= Activity =
Check every line below for the string "isValidMessage", and copy the lines that contain it.

Collected data
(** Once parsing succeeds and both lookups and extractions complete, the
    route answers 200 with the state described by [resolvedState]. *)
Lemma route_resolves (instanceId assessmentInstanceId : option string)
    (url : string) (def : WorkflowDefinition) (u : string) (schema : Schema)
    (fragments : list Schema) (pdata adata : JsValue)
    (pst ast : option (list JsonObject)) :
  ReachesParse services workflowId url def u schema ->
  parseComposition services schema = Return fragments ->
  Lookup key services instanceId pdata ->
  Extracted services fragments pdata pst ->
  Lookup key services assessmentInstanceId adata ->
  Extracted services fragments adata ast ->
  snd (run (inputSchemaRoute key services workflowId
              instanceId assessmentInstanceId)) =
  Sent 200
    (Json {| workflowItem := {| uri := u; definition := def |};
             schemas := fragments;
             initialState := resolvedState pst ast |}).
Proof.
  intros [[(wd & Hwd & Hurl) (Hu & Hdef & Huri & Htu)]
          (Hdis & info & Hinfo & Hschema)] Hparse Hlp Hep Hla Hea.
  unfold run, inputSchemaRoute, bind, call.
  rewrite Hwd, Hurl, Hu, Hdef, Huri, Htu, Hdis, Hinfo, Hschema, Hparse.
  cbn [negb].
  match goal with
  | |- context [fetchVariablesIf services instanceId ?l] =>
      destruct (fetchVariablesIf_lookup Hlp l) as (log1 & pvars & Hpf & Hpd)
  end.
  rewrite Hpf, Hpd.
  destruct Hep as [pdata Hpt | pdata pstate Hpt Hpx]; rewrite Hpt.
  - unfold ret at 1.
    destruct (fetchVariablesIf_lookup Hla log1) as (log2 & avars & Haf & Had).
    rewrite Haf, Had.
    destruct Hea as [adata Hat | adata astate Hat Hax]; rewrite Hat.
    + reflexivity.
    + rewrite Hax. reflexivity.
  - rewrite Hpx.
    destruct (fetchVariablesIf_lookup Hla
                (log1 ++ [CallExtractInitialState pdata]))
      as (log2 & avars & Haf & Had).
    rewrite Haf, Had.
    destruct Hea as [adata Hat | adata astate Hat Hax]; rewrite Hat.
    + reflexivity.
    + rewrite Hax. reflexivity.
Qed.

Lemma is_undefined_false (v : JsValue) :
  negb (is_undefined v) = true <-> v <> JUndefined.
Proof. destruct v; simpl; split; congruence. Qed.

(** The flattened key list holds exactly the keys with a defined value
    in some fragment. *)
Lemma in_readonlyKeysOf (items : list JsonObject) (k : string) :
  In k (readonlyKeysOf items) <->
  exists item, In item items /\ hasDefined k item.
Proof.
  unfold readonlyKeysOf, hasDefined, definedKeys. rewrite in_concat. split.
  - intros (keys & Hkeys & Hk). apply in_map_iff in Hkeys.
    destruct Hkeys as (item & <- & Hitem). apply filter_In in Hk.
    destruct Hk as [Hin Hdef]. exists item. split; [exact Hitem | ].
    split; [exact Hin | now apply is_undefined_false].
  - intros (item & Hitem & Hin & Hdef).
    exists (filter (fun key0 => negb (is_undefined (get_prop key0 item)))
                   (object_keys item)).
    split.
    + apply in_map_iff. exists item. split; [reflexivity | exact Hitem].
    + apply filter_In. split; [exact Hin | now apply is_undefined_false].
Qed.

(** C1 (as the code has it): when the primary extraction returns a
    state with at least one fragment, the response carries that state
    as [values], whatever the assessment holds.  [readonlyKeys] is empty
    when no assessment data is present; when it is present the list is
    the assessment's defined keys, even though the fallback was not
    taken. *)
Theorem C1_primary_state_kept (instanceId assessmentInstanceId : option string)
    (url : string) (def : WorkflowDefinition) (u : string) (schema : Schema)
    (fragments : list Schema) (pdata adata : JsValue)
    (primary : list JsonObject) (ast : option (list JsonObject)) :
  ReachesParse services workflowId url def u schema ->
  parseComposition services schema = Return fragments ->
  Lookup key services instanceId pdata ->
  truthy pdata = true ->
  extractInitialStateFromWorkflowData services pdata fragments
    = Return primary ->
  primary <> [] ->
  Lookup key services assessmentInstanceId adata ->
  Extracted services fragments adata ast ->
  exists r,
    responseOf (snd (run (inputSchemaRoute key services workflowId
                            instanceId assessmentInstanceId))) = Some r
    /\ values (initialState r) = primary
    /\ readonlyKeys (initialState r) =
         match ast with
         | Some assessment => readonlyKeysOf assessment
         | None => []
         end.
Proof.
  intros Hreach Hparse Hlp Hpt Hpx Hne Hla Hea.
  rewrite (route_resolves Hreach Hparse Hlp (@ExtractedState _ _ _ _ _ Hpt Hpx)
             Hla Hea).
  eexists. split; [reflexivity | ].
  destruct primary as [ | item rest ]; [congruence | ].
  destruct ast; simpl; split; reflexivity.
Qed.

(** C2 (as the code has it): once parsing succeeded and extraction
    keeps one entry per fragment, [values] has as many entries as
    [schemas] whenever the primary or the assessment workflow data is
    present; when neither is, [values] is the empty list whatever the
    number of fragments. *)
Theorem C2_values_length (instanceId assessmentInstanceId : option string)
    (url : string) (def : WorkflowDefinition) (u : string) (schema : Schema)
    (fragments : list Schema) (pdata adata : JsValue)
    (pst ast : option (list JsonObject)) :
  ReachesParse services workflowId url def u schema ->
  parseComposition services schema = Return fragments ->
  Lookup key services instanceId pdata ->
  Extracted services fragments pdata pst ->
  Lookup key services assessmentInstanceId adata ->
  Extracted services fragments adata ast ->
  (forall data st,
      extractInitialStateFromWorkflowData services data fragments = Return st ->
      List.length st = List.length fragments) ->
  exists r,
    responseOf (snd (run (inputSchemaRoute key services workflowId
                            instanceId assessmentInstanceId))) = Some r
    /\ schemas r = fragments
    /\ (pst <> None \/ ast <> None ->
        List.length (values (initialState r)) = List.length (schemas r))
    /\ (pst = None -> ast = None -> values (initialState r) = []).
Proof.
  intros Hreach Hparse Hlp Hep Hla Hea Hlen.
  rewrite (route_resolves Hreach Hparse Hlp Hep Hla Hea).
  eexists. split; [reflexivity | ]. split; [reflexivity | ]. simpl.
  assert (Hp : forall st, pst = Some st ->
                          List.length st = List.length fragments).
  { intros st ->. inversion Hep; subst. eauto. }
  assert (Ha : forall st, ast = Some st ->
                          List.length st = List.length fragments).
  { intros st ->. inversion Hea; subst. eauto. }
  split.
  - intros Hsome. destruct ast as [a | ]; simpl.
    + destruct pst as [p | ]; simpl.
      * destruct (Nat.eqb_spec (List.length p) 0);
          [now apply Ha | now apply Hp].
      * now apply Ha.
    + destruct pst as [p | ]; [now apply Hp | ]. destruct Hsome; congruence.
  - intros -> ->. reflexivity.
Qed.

--

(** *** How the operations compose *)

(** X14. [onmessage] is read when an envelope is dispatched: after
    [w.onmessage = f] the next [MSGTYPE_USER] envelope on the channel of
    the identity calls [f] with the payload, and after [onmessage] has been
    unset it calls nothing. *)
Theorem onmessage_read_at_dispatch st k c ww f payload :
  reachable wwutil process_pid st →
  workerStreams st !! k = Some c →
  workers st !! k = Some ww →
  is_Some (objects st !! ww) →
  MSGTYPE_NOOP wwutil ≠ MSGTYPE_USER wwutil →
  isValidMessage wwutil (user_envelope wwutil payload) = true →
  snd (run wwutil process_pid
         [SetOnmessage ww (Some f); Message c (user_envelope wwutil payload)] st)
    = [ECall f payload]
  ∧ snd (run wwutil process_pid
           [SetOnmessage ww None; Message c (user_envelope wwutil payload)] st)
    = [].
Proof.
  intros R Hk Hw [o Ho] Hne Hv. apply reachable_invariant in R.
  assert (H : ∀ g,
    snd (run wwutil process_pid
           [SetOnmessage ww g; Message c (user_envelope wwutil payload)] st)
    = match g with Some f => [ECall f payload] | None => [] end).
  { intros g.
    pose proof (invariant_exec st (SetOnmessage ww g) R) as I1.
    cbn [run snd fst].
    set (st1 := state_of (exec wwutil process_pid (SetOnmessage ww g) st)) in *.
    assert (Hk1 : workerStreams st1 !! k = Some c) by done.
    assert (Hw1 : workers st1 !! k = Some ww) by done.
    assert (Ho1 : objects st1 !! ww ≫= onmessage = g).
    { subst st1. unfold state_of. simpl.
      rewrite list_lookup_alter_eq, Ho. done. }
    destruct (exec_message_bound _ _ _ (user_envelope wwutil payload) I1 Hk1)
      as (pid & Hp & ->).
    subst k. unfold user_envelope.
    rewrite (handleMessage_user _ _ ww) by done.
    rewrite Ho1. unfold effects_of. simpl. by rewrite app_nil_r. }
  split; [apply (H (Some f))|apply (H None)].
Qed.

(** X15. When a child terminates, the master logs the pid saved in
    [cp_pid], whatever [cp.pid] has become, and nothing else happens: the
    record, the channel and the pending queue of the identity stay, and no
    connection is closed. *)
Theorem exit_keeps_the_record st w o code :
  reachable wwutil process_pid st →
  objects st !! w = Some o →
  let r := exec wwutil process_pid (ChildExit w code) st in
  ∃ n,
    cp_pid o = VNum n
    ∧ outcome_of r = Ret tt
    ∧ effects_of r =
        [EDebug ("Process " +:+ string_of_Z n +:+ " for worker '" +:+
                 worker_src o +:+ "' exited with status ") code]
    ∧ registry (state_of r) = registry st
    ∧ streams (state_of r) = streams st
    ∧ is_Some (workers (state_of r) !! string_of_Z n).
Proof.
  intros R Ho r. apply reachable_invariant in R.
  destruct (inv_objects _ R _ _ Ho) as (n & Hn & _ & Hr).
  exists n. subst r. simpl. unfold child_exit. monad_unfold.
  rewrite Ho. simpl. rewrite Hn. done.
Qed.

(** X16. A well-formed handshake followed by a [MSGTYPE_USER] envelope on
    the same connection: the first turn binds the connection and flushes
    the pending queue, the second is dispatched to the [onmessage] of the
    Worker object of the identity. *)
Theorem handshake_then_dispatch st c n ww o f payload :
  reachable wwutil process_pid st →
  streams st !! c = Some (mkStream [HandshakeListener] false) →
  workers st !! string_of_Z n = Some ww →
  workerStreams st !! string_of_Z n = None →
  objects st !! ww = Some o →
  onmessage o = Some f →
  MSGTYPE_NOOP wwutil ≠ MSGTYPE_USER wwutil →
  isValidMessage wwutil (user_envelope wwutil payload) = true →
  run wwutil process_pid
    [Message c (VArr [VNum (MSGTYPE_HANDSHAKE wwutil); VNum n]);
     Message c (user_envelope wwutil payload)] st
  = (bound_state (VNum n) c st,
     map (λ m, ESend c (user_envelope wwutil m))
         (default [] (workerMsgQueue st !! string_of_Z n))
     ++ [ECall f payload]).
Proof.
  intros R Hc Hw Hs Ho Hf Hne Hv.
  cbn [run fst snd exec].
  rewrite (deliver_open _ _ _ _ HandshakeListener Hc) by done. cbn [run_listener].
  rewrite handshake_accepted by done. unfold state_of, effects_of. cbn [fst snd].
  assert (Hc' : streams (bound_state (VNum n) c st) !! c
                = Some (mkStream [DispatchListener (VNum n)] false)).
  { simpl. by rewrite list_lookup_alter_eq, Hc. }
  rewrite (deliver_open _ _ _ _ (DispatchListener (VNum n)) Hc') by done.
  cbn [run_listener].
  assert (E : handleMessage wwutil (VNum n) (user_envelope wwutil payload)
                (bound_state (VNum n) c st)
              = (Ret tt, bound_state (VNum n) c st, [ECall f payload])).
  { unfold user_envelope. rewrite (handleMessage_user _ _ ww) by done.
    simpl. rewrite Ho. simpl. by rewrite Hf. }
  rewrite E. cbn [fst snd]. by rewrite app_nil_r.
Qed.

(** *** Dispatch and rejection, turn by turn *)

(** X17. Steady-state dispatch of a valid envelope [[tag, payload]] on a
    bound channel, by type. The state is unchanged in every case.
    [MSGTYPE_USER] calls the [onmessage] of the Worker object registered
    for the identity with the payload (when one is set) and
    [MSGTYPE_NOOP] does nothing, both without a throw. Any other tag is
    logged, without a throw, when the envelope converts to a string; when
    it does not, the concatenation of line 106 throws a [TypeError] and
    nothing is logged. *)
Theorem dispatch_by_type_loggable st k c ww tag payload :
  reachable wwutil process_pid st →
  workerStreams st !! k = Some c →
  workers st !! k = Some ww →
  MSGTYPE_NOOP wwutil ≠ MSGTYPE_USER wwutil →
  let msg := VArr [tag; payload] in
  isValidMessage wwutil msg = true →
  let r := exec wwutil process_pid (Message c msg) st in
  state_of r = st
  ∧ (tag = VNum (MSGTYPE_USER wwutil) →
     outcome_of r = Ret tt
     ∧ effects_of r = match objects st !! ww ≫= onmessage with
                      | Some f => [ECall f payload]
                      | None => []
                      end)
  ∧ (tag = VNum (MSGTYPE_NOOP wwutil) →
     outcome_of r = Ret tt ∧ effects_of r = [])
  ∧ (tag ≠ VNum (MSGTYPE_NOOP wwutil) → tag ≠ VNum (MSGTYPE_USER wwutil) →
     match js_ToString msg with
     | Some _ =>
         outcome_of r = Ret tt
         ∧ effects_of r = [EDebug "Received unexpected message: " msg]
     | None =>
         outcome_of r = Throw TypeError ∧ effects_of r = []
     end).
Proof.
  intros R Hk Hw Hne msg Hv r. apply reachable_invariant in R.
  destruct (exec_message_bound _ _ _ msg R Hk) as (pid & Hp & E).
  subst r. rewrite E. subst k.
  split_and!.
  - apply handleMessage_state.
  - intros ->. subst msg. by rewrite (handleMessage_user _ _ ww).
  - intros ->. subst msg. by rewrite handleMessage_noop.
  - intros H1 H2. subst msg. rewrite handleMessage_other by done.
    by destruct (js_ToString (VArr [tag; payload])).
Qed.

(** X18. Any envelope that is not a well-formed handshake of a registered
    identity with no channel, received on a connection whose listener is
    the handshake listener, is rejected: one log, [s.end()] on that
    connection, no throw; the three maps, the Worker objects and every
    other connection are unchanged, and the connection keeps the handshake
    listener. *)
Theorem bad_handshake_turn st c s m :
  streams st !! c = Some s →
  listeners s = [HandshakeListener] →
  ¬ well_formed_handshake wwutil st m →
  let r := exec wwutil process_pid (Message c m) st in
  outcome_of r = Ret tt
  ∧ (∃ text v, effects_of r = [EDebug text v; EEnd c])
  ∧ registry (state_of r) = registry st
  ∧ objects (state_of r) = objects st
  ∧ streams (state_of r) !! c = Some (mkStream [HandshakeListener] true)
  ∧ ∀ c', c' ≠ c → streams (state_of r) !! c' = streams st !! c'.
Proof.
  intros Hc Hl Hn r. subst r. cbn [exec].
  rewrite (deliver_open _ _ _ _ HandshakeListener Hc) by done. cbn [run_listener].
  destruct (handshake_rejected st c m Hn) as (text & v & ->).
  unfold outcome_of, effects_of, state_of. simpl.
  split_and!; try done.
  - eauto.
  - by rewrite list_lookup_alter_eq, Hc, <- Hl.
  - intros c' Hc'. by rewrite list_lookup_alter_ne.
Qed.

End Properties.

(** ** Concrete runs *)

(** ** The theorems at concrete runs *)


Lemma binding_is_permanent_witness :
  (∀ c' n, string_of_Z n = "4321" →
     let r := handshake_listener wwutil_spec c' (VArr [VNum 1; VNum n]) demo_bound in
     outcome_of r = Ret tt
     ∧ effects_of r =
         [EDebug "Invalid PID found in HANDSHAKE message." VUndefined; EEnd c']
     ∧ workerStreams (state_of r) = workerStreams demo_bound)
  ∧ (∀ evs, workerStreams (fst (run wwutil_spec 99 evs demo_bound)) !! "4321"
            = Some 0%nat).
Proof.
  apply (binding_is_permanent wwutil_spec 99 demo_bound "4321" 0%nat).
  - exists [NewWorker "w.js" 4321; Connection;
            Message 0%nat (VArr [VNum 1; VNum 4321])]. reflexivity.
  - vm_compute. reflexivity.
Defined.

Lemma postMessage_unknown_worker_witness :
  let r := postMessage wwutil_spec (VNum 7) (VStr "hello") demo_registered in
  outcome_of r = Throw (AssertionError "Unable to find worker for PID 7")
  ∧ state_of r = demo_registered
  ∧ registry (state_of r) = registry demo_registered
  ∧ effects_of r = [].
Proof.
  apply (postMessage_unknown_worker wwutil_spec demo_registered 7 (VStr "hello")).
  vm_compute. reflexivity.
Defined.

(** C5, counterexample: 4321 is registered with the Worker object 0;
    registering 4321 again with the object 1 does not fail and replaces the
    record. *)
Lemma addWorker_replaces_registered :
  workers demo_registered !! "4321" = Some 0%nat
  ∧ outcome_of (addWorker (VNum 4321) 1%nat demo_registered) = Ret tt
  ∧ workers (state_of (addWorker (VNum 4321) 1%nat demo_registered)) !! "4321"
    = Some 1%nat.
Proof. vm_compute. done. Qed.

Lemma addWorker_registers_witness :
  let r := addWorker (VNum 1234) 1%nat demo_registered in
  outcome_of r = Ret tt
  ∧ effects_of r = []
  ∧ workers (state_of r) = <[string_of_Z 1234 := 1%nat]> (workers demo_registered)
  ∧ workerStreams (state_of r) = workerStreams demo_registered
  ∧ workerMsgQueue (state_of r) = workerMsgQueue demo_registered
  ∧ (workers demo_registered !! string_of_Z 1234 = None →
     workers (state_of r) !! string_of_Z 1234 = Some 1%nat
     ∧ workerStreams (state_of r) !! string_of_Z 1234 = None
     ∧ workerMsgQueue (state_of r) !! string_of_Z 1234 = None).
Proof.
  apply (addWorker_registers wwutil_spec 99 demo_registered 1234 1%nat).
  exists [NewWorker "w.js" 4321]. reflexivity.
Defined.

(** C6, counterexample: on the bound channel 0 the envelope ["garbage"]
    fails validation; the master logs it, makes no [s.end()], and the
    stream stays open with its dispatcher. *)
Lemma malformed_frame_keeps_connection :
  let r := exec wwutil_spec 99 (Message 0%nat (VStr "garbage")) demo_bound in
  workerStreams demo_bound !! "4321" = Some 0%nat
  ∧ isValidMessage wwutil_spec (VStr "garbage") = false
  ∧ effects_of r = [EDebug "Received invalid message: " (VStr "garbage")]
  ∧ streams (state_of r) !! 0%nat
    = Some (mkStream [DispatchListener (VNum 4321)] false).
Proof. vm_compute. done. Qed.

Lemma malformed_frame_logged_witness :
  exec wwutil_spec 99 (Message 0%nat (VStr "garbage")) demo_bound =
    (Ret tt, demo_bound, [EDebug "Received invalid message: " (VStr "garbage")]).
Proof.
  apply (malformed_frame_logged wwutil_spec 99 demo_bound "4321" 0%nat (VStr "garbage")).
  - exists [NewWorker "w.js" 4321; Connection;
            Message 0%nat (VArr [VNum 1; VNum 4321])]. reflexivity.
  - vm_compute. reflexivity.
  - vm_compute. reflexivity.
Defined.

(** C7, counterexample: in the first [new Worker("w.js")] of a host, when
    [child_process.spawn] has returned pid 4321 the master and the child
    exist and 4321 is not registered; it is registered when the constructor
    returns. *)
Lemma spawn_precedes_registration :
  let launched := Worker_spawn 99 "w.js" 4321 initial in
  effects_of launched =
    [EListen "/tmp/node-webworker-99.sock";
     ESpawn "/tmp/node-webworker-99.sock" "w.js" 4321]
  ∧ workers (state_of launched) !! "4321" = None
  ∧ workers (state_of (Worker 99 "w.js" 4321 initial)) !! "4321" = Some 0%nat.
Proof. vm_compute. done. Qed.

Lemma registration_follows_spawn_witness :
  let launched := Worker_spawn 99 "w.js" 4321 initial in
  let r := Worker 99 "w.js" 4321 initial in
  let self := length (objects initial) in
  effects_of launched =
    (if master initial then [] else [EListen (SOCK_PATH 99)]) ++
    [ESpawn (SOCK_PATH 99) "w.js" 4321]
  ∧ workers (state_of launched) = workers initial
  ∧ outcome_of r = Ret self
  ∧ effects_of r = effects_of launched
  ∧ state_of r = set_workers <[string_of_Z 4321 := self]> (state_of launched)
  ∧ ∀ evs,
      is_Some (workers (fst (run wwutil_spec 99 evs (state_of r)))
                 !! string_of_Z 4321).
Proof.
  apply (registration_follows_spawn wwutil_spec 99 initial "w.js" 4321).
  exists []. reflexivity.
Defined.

--

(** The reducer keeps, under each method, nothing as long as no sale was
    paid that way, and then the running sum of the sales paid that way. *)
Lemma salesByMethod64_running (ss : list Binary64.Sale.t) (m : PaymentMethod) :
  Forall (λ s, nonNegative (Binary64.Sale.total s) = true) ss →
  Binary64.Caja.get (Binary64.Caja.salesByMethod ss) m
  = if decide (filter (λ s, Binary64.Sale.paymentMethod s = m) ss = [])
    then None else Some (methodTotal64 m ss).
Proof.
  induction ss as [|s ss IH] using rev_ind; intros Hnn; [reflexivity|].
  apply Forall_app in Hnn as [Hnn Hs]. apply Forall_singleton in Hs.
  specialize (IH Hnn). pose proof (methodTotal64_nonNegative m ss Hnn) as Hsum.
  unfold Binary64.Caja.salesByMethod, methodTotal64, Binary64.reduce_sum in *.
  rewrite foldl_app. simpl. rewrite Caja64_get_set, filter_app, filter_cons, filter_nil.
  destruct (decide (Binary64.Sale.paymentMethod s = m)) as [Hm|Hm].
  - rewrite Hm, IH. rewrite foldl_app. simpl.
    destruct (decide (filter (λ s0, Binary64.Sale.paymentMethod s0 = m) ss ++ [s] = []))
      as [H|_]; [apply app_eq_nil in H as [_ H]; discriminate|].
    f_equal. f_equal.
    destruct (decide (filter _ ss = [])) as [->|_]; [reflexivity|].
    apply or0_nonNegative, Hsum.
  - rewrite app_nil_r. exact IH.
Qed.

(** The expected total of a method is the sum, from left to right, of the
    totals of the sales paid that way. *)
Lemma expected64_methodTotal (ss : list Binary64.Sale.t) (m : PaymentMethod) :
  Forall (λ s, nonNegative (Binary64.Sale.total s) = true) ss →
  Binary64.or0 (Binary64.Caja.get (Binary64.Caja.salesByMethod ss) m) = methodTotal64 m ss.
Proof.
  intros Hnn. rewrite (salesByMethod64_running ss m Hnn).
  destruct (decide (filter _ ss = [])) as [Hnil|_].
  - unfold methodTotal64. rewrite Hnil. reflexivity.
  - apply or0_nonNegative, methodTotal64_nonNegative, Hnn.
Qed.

= Response to this task =
  isValidMessage wwutil (user_envelope wwutil payload) = true →
  isValidMessage wwutil (user_envelope wwutil payload) = true →
  isValidMessage wwutil msg = true →
  ∧ isValidMessage wwutil_spec (VStr "garbage") = false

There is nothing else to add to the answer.